While rest, shade, and water are still essential, these new trends in cooling equipment can help keep workers comfortable and reduce the risks associated with high temperatures.

Source: Tom Wang /

During the summer months, outdoor workers are at risk of a variety of heat-related conditions. As the heat rises and our bodies lose water through sweat, the risk of heat exhaustion, heat stroke, and dehydration are elevated. While we haven't been able to eliminate this very old problem, we are lucky to have a lot of brand new equipment to deal with them.

A lot of new summer safety equipment has hit the market in recent years. Consider equipping your workforce with these to keep them safe and cool when the heat index starts to climb.

Cooling Vests

Cooling vests range from simple models to more complex ones, but most of them look something like a bullet-proof vest for your average roadside worker.


Depending on the model, the vests can be ice-cooled like a large ice pack, designed with a fabric that creates an evaporative cooling effect when doused with hot water, or even have full-on air-cooled mechanical systems built into them. Regardless of how they do it, the effect is the same: keeping workers cooler for longer, reducing the risk of heat stress.

(Find out How to Use PPE to Combat Heat Stress.)

Hard Hat Neck Shades

They may not be the best fashion statement, but hard hat neck shades can be a useful component of summer protection. Protecting the neck can reduce heat loss from the body, but they're not designed to keep workers cool; their main purpose is to keep the skin safe from sun damage.

Hard Hat Cooling Pads

Hard hat cooling pads are worn as an insert inside of a hard hat and help cool down the body through the head.

True, the popularity of these cooling pads is based on the debunked myth that we lose most of our body heat through the head. But that doesn't make them useless; they can still help keep body temperature from rising.

Cooling Bandanas

Another iteration of the cooling fabric trend, cooling bandanas are worn around the neck and use the same evaporative material common with cooling vests and hard hat cooling pads. These can be used in conjunction with the other cooling equipment.

Cooling Towels and Wraps

Another way to use evaporative material to keep cool on the job site. Cooling towels and wraps are dunked into water for a few seconds and create a cooling effect as the water evaporates. Like the other cooling products in this list, these are a good way to provide some relief for outdoor workers.

Pocket Heat Monitors

A bit more complicated than a temperature app on your phone, these devices are designed to measure the heat, humidity, and heat index in any given area. These won't keep anyone cool but they will help you determine whether additional precautions need to be taken to avoid heat stress.

Collapsible Buckets

A semi-useful product, collapsible buckets have been designed specifically for the water-activated cooling equipment that is currently trending and popular.


Hydration Packs

Hydration packs have been popular with hikers, bikers, and runners. Though they might make you feel a bit like a camel, they're a great way to stay hydrated on the job without having to stop what you're doing to get a drink. Plus, they keep the water cool longer than it would if it just sat in a bottle.

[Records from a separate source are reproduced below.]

(** *** CSV *)

Lemma csv_quote_read s field row table rest :
  csv_read InQuotes field row table (csv_quote s ++ 34 :: rest) =
    csv_read QuoteSeen (field ++ s) row table rest.
Proof.
  revert field. induction s as [|c s IH]; intros field; cbn [csv_quote app csv_read].
  - by rewrite Z.eqb_refl, app_nil_r.
  - destruct (Z.eqb_spec c 34) as [->|Hc]; cbn [app csv_read].
    + rewrite !Z.eqb_refl, IH. by rewrite <- app_assoc.
    + rewrite (proj2 (Z.eqb_neq _ _) Hc), IH. by rewrite <- app_assoc.
Qed.

Lemma csv_plain_read s field row table rest :
  44 ∉ s -> 10 ∉ s ->
  csv_read InPlain field row table (s ++ rest) = csv_read InPlain (field ++ s) row table rest.
Proof.
  revert field. induction s as [|c s IH]; intros field H44 H10; cbn [app csv_read]; [by rewrite app_nil_r|].
  apply not_elem_of_cons in H44 as [Hc H44], H10 as [Hc' H10].
  destruct (Z.eqb_spec c 44); [congruence|]. destruct (Z.eqb_spec c 10); [congruence|].
  rewrite andb_false_r, IH by done. by rewrite <- app_assoc.
Qed.

(** A value, and the comma or newline behind it. *)
Lemma csv_value_read c row table d rest : d ∈ [44; 10] ->
  csv_read FieldStart [] row table (csv_value c ++ d :: rest) =
    if d =? 44 then csv_read FieldStart [] (row ++ [shown c]) table rest
    else csv_read FieldStart [] [] (table ++ [row ++ [shown c]]) rest.
Proof.
  intros Hd. assert (d = 44 \/ d = 10) as Hd' by (rewrite !elem_of_cons, elem_of_nil in Hd; tauto).
  destruct c as [[|c0 s]|]; [by destruct Hd' as [-> | ->]| |by destruct Hd' as [-> | ->]].
  set (v := c0 :: s).
  destruct (bool_decide (44 ∈ v) || bool_decide (34 ∈ v) || bool_decide (10 ∈ v)) eqn:E.
  - assert (csv_value (Some v) = 34 :: csv_quote v ++ [34]) as -> by (unfold v, csv_value in *; by rewrite E).
    cbn [app csv_read]. change (34 =? 44) with false. change (34 =? 10) with false. change (34 =? 34) with true.
    cbn [andb]. rewrite <- app_assoc. cbn [app]. rewrite csv_quote_read. cbn [csv_read app].
    by destruct Hd' as [-> | ->].
  - assert (csv_value (Some v) = v) as -> by (unfold v, csv_value in *; by rewrite E).
    apply orb_false_iff in E as [E E10]. apply orb_false_iff in E as [E44 E34].
    apply bool_decide_eq_false in E10, E44, E34. unfold v in *. cbn [app csv_read].
    apply not_elem_of_cons in E44 as [N44 E44], E34 as [N34 _], E10 as [N10 E10].
    destruct (Z.eqb_spec c0 44); [congruence|]. destruct (Z.eqb_spec c0 10); [congruence|].
    destruct (Z.eqb_spec c0 34); [congruence|]. cbn [andb app]. rewrite csv_plain_read by done. cbn [csv_read].
    by destruct Hd' as [-> | ->].
Qed.

(** The values of a row as the loop prints them. *)
Definition csv_items (cells : list Cell) (first : bool) : list (list Z) :=
  imap (fun j c => (if (0 <? (if first then j else S j))%nat then [44] else []) ++ csv_value c) cells.

Lemma csv_row_read cells row table rest c :
  csv_read FieldStart [] row table (csv_value c ++ concat (csv_items cells false) ++ 10 :: rest) =
    csv_read FieldStart [] [] (table ++ [row ++ map shown (c :: cells)]) rest.
Proof.
  revert c row. induction cells as [|c' cells IH]; intros c row.
  - cbn. by rewrite csv_value_read by set_solver.
  - change (csv_items (c' :: cells) false) with (([44] ++ csv_value c') :: csv_items cells false).
    cbn [concat]. rewrite <- !app_assoc. cbn [app]. rewrite csv_value_read by set_solver.
    change (44 =? 44) with true. cbv iota. rewrite IH. do 3 f_equal. by rewrite <- app_assoc.
Qed.

Definition csv_line (cells : list Cell) : list Z := concat (csv_items cells true) ++ [10].

Lemma csv_table_read (table : list (list Cell)) acc :
  Forall (fun row => row <> []) table ->
  csv_read FieldStart [] [] acc (concat (map csv_line table)) = Some (acc ++ map (map shown) table).
Proof.
  intros Ht. revert acc. induction Ht as [|row table Hr _ IH]; intros acc; [cbn; by rewrite app_nil_r|].
  destruct row as [|c cells]; [done|]. cbn [map concat]. unfold csv_line at 1.
  change (csv_items (c :: cells) true) with (csv_value c :: csv_items cells false).
  cbn [concat]. rewrite <- !app_assoc. cbn [app]. rewrite csv_row_read. cbn [app].
  rewrite IH. f_equal. by rewrite <- app_assoc.
Qed.

Lemma format_csv_ok (table : list (list Cell)) (headers : list Cell) cols :
  Forall (fun row => length row = cols) table ->
  cli_format_result_csv (length table) cols (concat table) headers = Done (concat (map csv_line table)).
Proof.
  intros Ht. unfold cli_format_result_csv. apply print_loop_ok; [by rewrite length_map|].
  intros i l Hi. rewrite Nat.add_0_l. change (map csv_line) with (fmap (M:=list) csv_line) in Hi.
  rewrite list_lookup_fmap in Hi. destruct (table !! i) as [row|] eqn:Er; [|done]. injection Hi as <-.
  rewrite (print_loop_ok cols 0 _ (csv_items row true)); [done| |].
  - unfold csv_items. rewrite length_imap. rewrite Forall_lookup in Ht. by apply (Ht i).
  - intros j x Hj. rewrite Nat.add_0_l. unfold csv_items in Hj. rewrite list_lookup_imap in Hj.
    destruct (row !! j) as [c|] eqn:Ec; [|done]. injection Hj as <-.
    by rewrite (cell_ok table cols i j row c Ht Er Ec).
Qed.

(** ** Theorems *)

(** C20: the CSV output is CSV, with one record per row of the result. Reading it
    back with the quoting rules of RFC 4180 and records that end in a newline gives
    exactly the rows, for all cell contents, commas, quotes and newlines included (an
    empty and a NULL cell both print as two quotes and read as the empty text). The
    headers are ignored: there is no header record, unlike the CSV Mode of
    design/cli-ux.md. *)
Theorem csv_roundtrip (table : list (list Cell)) (headers : list Cell) (cols : nat) :
  Forall (fun row => length row = cols) table -> (0 < cols)%nat ->
  exists s, cli_format_result_csv (length table) cols (concat table) headers = Done s /\
    csv_parse s = Some (map (map shown) table).
Proof.
  intros Ht Hc. exists (concat (map csv_line table)). split; [by apply format_csv_ok|].
  unfold csv_parse. rewrite csv_table_read; [done|]. eapply Forall_impl; [done|].
  intros [|c row] Hr; [simpl in Hr; lia|done].
Qed.

Definition demo_table : list (list Cell) :=
  [[Some (zstr "1"); Some (zstr "a,b")]; [Some []; None]; [Some [34; 120; 34]; Some [10]]].

Definition demo_headers : list Cell := [Some (zstr "id"); Some (zstr "name")].

Lemma csv_roundtrip_witness :
  exists s, cli_format_result_csv 3 2 (concat demo_table) demo_headers = Done s /\
    csv_parse s = Some [[zstr "1"; zstr "a,b"]; [[]; []]; [[34; 120; 34]; [10]]].
Proof.
  apply (csv_roundtrip demo_table demo_headers 2).
  - apply (bool_decide_unpack _). by vm_compute.
  - apply Nat.ltb_lt. reflexivity.
Defined.

(** *** Boxes *)

(** The picture of a table: a column is as wide as its longest text, a bar rules the
    columns off, a line shows every cell, filled up with blanks. *)
Definition cell_len (j : nat) (row : list Cell) : nat :=
  match row !! j with Some c => length (shown c) | None => 0%nat end.

Definition max_width (headers : list Cell) (table : list (list Cell)) (j : nat) : nat :=
  max_list_with (cell_len j) (headers :: table).

Definition bar (ws : list nat) : list Z := 43 :: concat (map (fun w => replicate (w + 2) 45 ++ [43]) ws).

Definition text_line (ws : list nat) (row : list Cell) : list Z :=
  124 :: concat (zip_with (fun w c => [32] ++ shown c ++ replicate (w - length (shown c)) 32 ++ [32; 124]) ws row).

Definition picture (headers : list Cell) (table : list (list Cell)) (ws : list nat) : list (list Z) :=
  [bar ws; text_line ws headers; bar ws] ++ map (text_line ws) table ++ [bar ws].

(** A text cut at its newlines. *)
Fixpoint lines_from (cur s : list Z) : list (list Z) :=
  match s with
  | [] => match cur with [] => [] | _ => [cur] end
  | c :: s => if c =? 10 then cur :: lines_from [] s else lines_from (cur ++ [c]) s
  end.

Definition lines_of (s : list Z) : list (list Z) := lines_from [] s.

Lemma lines_from_line cur l rest : 10 ∉ l -> lines_from cur (l ++ 10 :: rest) = (cur ++ l) :: lines_from [] rest.
Proof.
  revert cur. induction l as [|c l IH]; intros cur Hl; cbn [app lines_from].
  - by rewrite app_nil_r.
  - apply not_elem_of_cons in Hl as [Hc Hl]. destruct (Z.eqb_spec c 10); [congruence|].
    by rewrite IH, <- app_assoc.
Qed.

Lemma lines_of_concat ls : Forall (fun l => 10 ∉ l) ls -> lines_of (concat (map (fun l => l ++ [10]) ls)) = ls.
Proof.
  unfold lines_of. induction 1 as [|l ls Hl _ IH]; [done|]. cbn [map concat].
  rewrite <- app_assoc. cbn [app]. by rewrite lines_from_line, IH.
Qed.

Lemma max_list_with_ge {A} (f : A -> nat) l x : x ∈ l -> (f x <= max_list_with f l)%nat.
Proof. induction 1 as [x l|x y l _ IH]; simpl; lia. Qed.

(** The loops find the longest text. *)
Lemma column_width_ok (table : list (list Cell)) cols j n m i0 :
  Forall (fun row => length row = cols) table -> (j < cols)%nat -> (i0 + m = length table)%nat ->
  column_width m i0 (concat table) cols j n = Done (n `max` max_list_with (cell_len j) (drop i0 table))%nat.
Proof.
  intros Ht Hj. revert n i0. induction m as [|m IH]; intros n i0 Hm; cbn [column_width].
  - rewrite drop_ge by lia. cbn. by rewrite Nat.max_0_r.
  - destruct (lookup_lt_is_Some_2 table i0 ltac:(lia)) as [row Hr].
    assert (length row = cols) as Hrl by (rewrite Forall_lookup in Ht; by apply (Ht i0)).
    destruct (lookup_lt_is_Some_2 row j ltac:(lia)) as [c Hc].
    rewrite (cell_ok table cols i0 j row c Ht Hr Hc), bind_Done, IH by lia.
    rewrite (drop_S table row i0 Hr). cbn [max_list_with].
    assert (cell_len j row = length (shown c)) as -> by (unfold cell_len; by rewrite Hc).
    f_equal. destruct (Nat.ltb_spec n (length (shown c))); lia.
Qed.

Lemma column_widths_ok (table : list (list Cell)) headers cols n j0 :
  Forall (fun row => length row = cols) table -> length headers = cols -> (j0 + n = cols)%nat ->
  column_widths n j0 (length table) cols (concat table) headers = Done (map (max_width headers table) (seq j0 n)).
Proof.
  intros Ht Hh. revert j0. induction n as [|n IH]; intros j0 Hn; cbn [column_widths]; [done|].
  destruct (lookup_lt_is_Some_2 headers j0 ltac:(lia)) as [h Hhj]. rewrite Hhj. cbn [outcome_of_option].
  rewrite bind_Done, (column_width_ok table cols), bind_Done, IH, bind_Done by (done || lia).
  cbn [seq map]. do 2 f_equal. unfold max_width. cbn [max_list_with].
  assert (cell_len j0 headers = length (shown h)) as -> by (unfold cell_len; by rewrite Hhj). done.
Qed.

Lemma box_rule_ok ws : box_rule (length ws) ws = Done (bar ws ++ [10]).
Proof.
  unfold box_rule. rewrite (print_loop_ok _ _ _ (map (fun w => replicate (w + 2)%nat 45 ++ [43]) ws)).
  - rewrite bind_Done. unfold bar. by rewrite <- app_comm_cons.
  - apply length_map.
  - intros i p Hp. change (map ?f ws) with (f <$> ws) in Hp. rewrite list_lookup_fmap in Hp.
    destruct (ws !! i) eqn:E; [|done]. injection Hp as <-. by rewrite Nat.add_0_l, E.
Qed.

Lemma box_line_ok ws cells (row : list Cell) :
  length row = length ws -> (forall j c, row !! j = Some c -> cells j = Done c) ->
  box_line (length ws) ws cells = Done (text_line ws row ++ [10]).
Proof.
  intros Hr Hc. unfold box_line.
  rewrite (print_loop_ok _ _ _ (zip_with (fun w c =>
    [32] ++ shown c ++ replicate (w - length (shown c)) 32 ++ [32; 124]) ws row)).
  - rewrite bind_Done. unfold text_line. by rewrite <- app_comm_cons.
  - rewrite length_zip_with. lia.
  - intros i p Hp. rewrite lookup_zip_with in Hp. rewrite Nat.add_0_l.
    destruct (ws !! i) as [w|] eqn:Ew; [|done]. simpl in Hp. destruct (row !! i) as [c|] eqn:Ec; [|done].
    injection Hp as <-. cbn [outcome_of_option]. rewrite bind_Done, (Hc i c Ec), bind_Done.
    unfold left_justified. by rewrite <- !app_assoc.
Qed.

Lemma box_ok (table : list (list Cell)) (headers : list Cell) (cols : nat) :
  Forall (fun row => length row = cols) table -> length headers = cols -> table <> [] ->
  cli_format_result_box (length table) cols (concat table) headers =
    Done (concat (map (fun l => l ++ [10]) (picture headers table (map (max_width headers table) (seq 0 cols))))).
Proof.
  intros Ht Hh Hne. unfold cli_format_result_box.
  rewrite (proj2 (Nat.eqb_neq (length table) 0)) by (by destruct table).
  rewrite column_widths_ok, bind_Done by (done || lia). set (ws := map _ (seq 0 cols)).
  assert (length ws = cols) as Hl by (unfold ws; by rewrite length_map, length_seq).
  rewrite <- Hl. rewrite box_rule_ok, bind_Done.
  rewrite (box_line_ok ws _ headers), bind_Done by (lia || by intros j c ->). rewrite Hl.
  rewrite (print_loop_ok _ _ _ (map (fun l => l ++ [10]) (map (text_line ws) table))).
  - rewrite bind_Done. unfold picture. rewrite !map_app, !concat_app. cbn [map concat].
    rewrite !app_nil_r. by rewrite <- !app_assoc.
  - by rewrite !length_map.
  - intros i l Hi. rewrite Nat.add_0_l. rewrite map_map in Hi. change (map ?f table) with (f <$> table) in Hi.
    rewrite list_lookup_fmap in Hi. destruct (table !! i) as [row|] eqn:Er; [|done]. injection Hi as <-.
    pose proof (box_line_ok ws (fun j => cell (concat table) cols i j) row) as HB. rewrite Hl in HB. apply HB.
    + rewrite Forall_lookup in Ht. by apply (Ht i).
    + intros j c Hj. by apply (cell_ok table cols i j row).
Qed.

(** The picture is rectangular. *)
Definition line_width (ws : list nat) : nat := S (sum_list_with (fun w => w + 3) ws)%nat.

Lemma bar_width ws : length (bar ws) = line_width ws.
Proof.
  unfold bar, line_width. cbn [length]. f_equal. induction ws as [|w ws IH]; [done|]. cbn [map concat sum_list_with].
  rewrite !length_app, length_replicate, IH. simpl. lia.
Qed.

Keeping Workers Safe in the Heat

Investing in some of the new trends in cooling equipment can go a long way to keeping everyone safe on the job site. But it’s still important for safety professionals and supervisors to understand the signs heat stress and educate workers on why it’s important to stay hydrated throughout the day. While the cooling equipment can help beat the heat, they're not a substitute for the basics. On particularly hot days, make sure everyone is taking regular breaks to get some rest, spend a bit of time in the shade, and drink plenty of water.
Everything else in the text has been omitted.